The rebound in the office leasing market continued to spread across the U.S. in the first quarter.

The vacancy rate has fallen by 40 basis points in each of the past three quarters. And during the past four quarters, vacancy has fallen in 40 of 49 markets tracked by Grubb & Ellis Co. The average class A asking rental rate increased in 33 markets in the past year.

Net absorption was three times higher than space completed during the period while the construction pipeline remains stable. Expect the recovery to continue at a moderate pace during the next few quarters.


Current Conditions

The office market notched another strong performance in the first quarter. Vacancy fell, absorption outpaced completions by a wide margin, the construction pipeline remained subdued and average rental rates rose modestly for class A and B space in central business districts and suburbs.

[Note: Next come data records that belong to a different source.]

(** * Onboard controller of the ROV: a shallow embedding

    The robot-side script accepts command tokens over a socket, mixes
    joystick degrees of freedom into PWM pulse widths, runs a depth-lock
    loop and streams telemetry from interval timers.  This file embeds
    the script function by function and states its properties.  The
    handlers run over exact numbers; the mixing computation is embedded
    a second time over the arithmetic of the engine, binary64, whose
    rounding is derived from the kernel's specification of its floats. *)

From Stdlib Require Import QArith Qabs Qcanon Qcabs Qpower Lqa Ascii String.
From Stdlib Require Floats.
From stdpp Require Import gmap strings list fin_maps numbers pretty.

Local Open Scope Qc_scope.
Local Open Scope string_scope.
Local Open Scope list_scope.

(** ** JavaScript numbers

    The handlers are embedded over exact rationals plus [NaN]: this
    arithmetic agrees with the engine's wherever every result is
    representable, which is the case for the whole numbers and halves
    the handlers are run on below, and it rounds nothing and overflows
    nowhere.  What depends on rounding or overflow is stated over the
    arithmetic of [Engine] further down.  A division by zero (which the
    program never performs) is mapped to [NaN]. *)

Inductive jsnum : Type :=
  | Num (q : Qc)
  | NaN.
Lemma keeps_dialog_on_field_changed text idx key :
  wf_str text = true -> wf_str key = true ->
  keeps (fun lines => wf lines = true) (fun _ : unit => True)
        (DialogEditor._on_field_changed text idx key).
Proof.
  intros Ht Hk. unfold DialogEditor._on_field_changed.
  eapply keeps_bind; [apply keeps_read|]. cbv beta. intros lines Hl.
  bind_any; [now apply keeps_lift|].
  destruct (_ <? _)%Z; [|now apply keeps_ret].
  bind_wf as line Hline.
  eapply (keeps_bind _ (fun v : json => wf v = true)).
  { apply keeps_lift. intros v Hv. destruct line; try discriminate.
    injection Hv as <-. apply wf_dict_set; [exact Hline|exact Hk|].
    now apply wf_field_value. }
  cbv beta. intros line' Hline'.
  destruct lines; try now apply keeps_ret.
  eapply (keeps_bind _ (fun l' => forallb wf l' = true)).
  { apply keeps_lift. intros l' Hl'.
    exact (wf_list_setitem _ _ _ _ Hl' Hl Hline'). }
  intros l' Hl'. apply keeps_modify; [now intros|exact I].
Qed.

Lemma keeps_dialog_add_line_lines :
  keeps (fun lines => wf lines = true) (fun _ : unit => True)
        DialogEditor._add_line.
Proof.
  unfold DialogEditor._add_line.
  eapply keeps_bind; [apply keeps_read|]. cbv beta. intros lines Hl.
  destruct lines; try now apply keeps_lift.
  apply keeps_modify; [|exact I]. intros _ _. rewrite wf_list, forallb_app.
  rewrite wf_list in Hl. now rewrite Hl.
Qed.
(** * bg.remover: validation, normalisation and HTTP layer

    A shallow embedding of [app/config.py], [app/services/bg_service.py],
    [app/routers/remove_bg.py] and [app/main.py].

    - Python [str] values are sequences of Unicode code points.
    - Python [bytes] values are lists of [Byte.byte].
    - Python [float] is IEEE binary64, embedded with the primitive floats.
    - Pillow and rembg are collaborators: the imaging calls are fields of
      a class, every call is recorded in a trace and may raise.
    - Of the HTTP framework, the rendering of an [HTTPException] and the
      latin-1 encoding of response headers are embedded. *)

From Stdlib Require Import ZArith NArith List String Ascii Bool Lia Permutation.
From Stdlib Require Import DecimalString.
From Stdlib Require Import PrimFloat FloatOps SpecFloat Uint63.
Import ListNotations.

Local Open Scope Z_scope.

(** ** Python strings *)

Module PyStr.

Definition codepoint := N.
Definition str := list codepoint.

Definition str_eq_dec : forall a b : str, {a = b} + {a <> b} :=
  list_eq_dec N.eq_dec.

(** An ASCII literal of the source, as a [str]. *)
Fixpoint lit (s : string) : str :=
  match s with
  | EmptyString => []
  | String a r => N_of_ascii a :: lit r
  end.

Definition dot : codepoint := 46%N.

(** [len(s)] *)
Definition len {A} (s : list A) : Z := Z.of_nat (List.length s).

(** The lower-case mapping of one code point. ASCII, Latin-1, U+0130
    (the only code point whose lower case is two code points long),
    U+212A and U+212B (the only code points outside Latin-1 used here that
    map into Latin-1) are embedded; the rest of the Unicode case table,
    which maps single code points to single code points outside ASCII, is
    left as the identity. *)
Definition lower_cp (c : codepoint) : str :=
  (if (65 <=? c) && (c <=? 90) then [c + 32]
   else if (192 <=? c) && (c <=? 222) && negb (c =? 215) then [c + 32]
   else if c =? 304 then [105; 775]
   else if c =? 8490 then [107]
   else if c =? 8491 then [229]
   else [c])%N.

(** [s.lower()] *)
Definition lower (s : str) : str := flat_map lower_cp s.

(** [s.rfind(c)] for a one-character needle: the highest index of [c],
    or [-1]. *)
Fixpoint rfind (c : codepoint) (s : str) : Z :=
  match s with
  | [] => -1
  | x :: r =>
      let k := rfind c r in
      if 0 <=? k then k + 1
      else if (x =? c)%N then 0
      else -1
  end.

(** [s[i:]]: a negative index counts from the end, and both ends are
    clamped; slicing never raises. *)
Definition slice_from {A} (s : list A) (i : Z) : list A :=
  let n := len s in
  let start := if i <? 0 then Z.max 0 (i + n) else Z.min i n in
  skipn (Z.to_nat start) s.

(** [s.rsplit(c, 1)] for a one-character separator. *)
Definition rsplit1 (c : codepoint) (s : str) : list str :=
  let k := rfind c s in
  if k <? 0 then [s]
  else [firstn (Z.to_nat k) s; skipn (Z.to_nat k + 1) s].

(** [l[0]] on a list that [rsplit] returned (never empty). *)
Definition item0 (l : list str) : str := hd [] l.

(** [sep.join(l)] *)
Fixpoint join (sep : str) (l : list str) : str :=
  match l with
  | [] => []
  | x :: r =>
      match r with
      | [] => x
      | _ :: _ => x ++ sep ++ join sep r
      end
  end.

(** [str(n)] for an [int]. *)
Definition str_of_int (n : Z) : str := lit (NilZero.string_of_int (Z.to_int n)).

(** [s.startswith(p)] *)
Fixpoint startswith (p s : str) : bool :=
  match p, s with
  | [], _ => true
  | _ :: _, [] => false
  | a :: p', b :: s' => (a =? b)%N && startswith p' s'
  end.

(** [p in s] for substrings. *)
Fixpoint contains (p s : str) : bool :=
  startswith p s ||
  match s with
  | [] => false
  | _ :: s' => contains p s'
  end.

End PyStr.

Import PyStr.

(** ** Python floats (IEEE binary64) *)

Module PyFloat.

(** [float(n)], exact for [|n| < 2^53] and rounded to nearest below
    [2^63]; image dimensions, byte counts and limits are far below. *)
Definition float_of_int (n : Z) : float :=
  if n <? 0 then PrimFloat.opp (PrimFloat.of_uint63 (Uint63.of_Z (- n)))
  else PrimFloat.of_uint63 (Uint63.of_Z n).

(** [a / b] on two [int]s with [b] not zero: both operands convert exactly,
    so the correctly rounded quotient is the binary64 division. *)
Definition truediv (a b : Z) : float :=
  PrimFloat.div (float_of_int a) (float_of_int b).

(** [n * x] with [n] an [int] and [x] a [float]. *)
Definition mul_int (n : Z) (x : float) : float :=
  PrimFloat.mul (float_of_int n) x.

(** [int(x)]: truncation toward zero; raises on infinities and NaN. *)
Definition to_int (x : float) : str + Z :=
  match Prim2SF x with
  | S754_zero _ => inr 0
  | S754_finite s m e =>
      let mag := if 0 <=? e then Z.pos m * 2 ^ e else Z.pos m / 2 ^ (- e) in
      inr (if s then - mag else mag)
  | S754_infinity _ => inl (lit "cannot convert float infinity to integer")
  | S754_nan => inl (lit "cannot convert float NaN to integer")
  end.

Definition two_digits (d : Z) : str :=
  [Z.to_N (48 + d / 10); Z.to_N (48 + d mod 10)].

Vacancy fell by 40 basis points to end the first quarter at 16.4%, matching its pace of decline from the fourth quarter. If vacancy continues to fall at this pace, it will reach 15.2% by the end of 2005 and 13.6% by the end of 2006,a reasonable expectation if the economy avoids any big pitfalls.

The average suburban vacancy rate of 17.1% remains higher than the 15% average vacancy in central business districts. But the recovery is brisker in the suburbs where vacancy has fallen 230 basis points from its peak, compared to just 40 basis points in central business districts.

One reason for this is that downtown rental rates are higher than suburban rates in most markets, attracting cost-conscious tenants to the suburbs. Another possibility is that large, publicly traded corporations and financial institutions filling downtown high-rises are more prone to mergers, layoffs and outsourcing compared to the smaller, privately held companies that populate suburban office markets.

Bakersfield and Dallas-Fort Worth posted the lowest and highest big-market vacancy rates in the first quarter at 5.4% and 24.2%, respectively.


Silicon Valley Vacancy Plummets

During the past four quarters, vacancy plummeted by 530 basis points in San Jose, more than any other market area.

That’s an amazing result because San Jose is only one of two metropolitan areas where payroll employment shrank during the past 12 months. The other one is Detroit.

One explanation could be that the ranks of the self-employed (not counted in the payroll employment survey) have been expanding as Silicon Valley technology companies hire independent consultants instead of full-time employees to maintain a flexible workforce and hold down healthcare costs.

Similar market dynamics are occurring in nearby San Francisco and San Mateo, where payroll employment is growing slowly but vacancy rates are falling.

Even more surprising is that rents in these two markets have been increasing in recent quarters while vacancy rates remain elevated.


National Absorption

Tenants absorbed a net 15.9 million square feet in the first quarter, nearly four times the 4 million square feet delivered to the market. Absorption remarkably has been consistent during the past four quarters, in the range of 15 million to 17 million square feet per quarter.

Northern and Central New Jersey and metropolitan Washington, D.C., finished the first quarter in a virtual tie, both absorbing 2.1 million square feet.

Third-place Los Angeles and fourth-place San Jose also finished in a dead heat with nearly 1.1 million square feet absorbed in each market.

Many markets continue to see demand slip, led by Cincinnati, Columbus, Ohio, and Detroit, but even fast-growing Phoenix got off to a slow start with negative absorption in the first quarter.

The amount of space in the construction pipeline totaled 40 million square feet at the end of the first quarter, roughly where it has been for the past two years.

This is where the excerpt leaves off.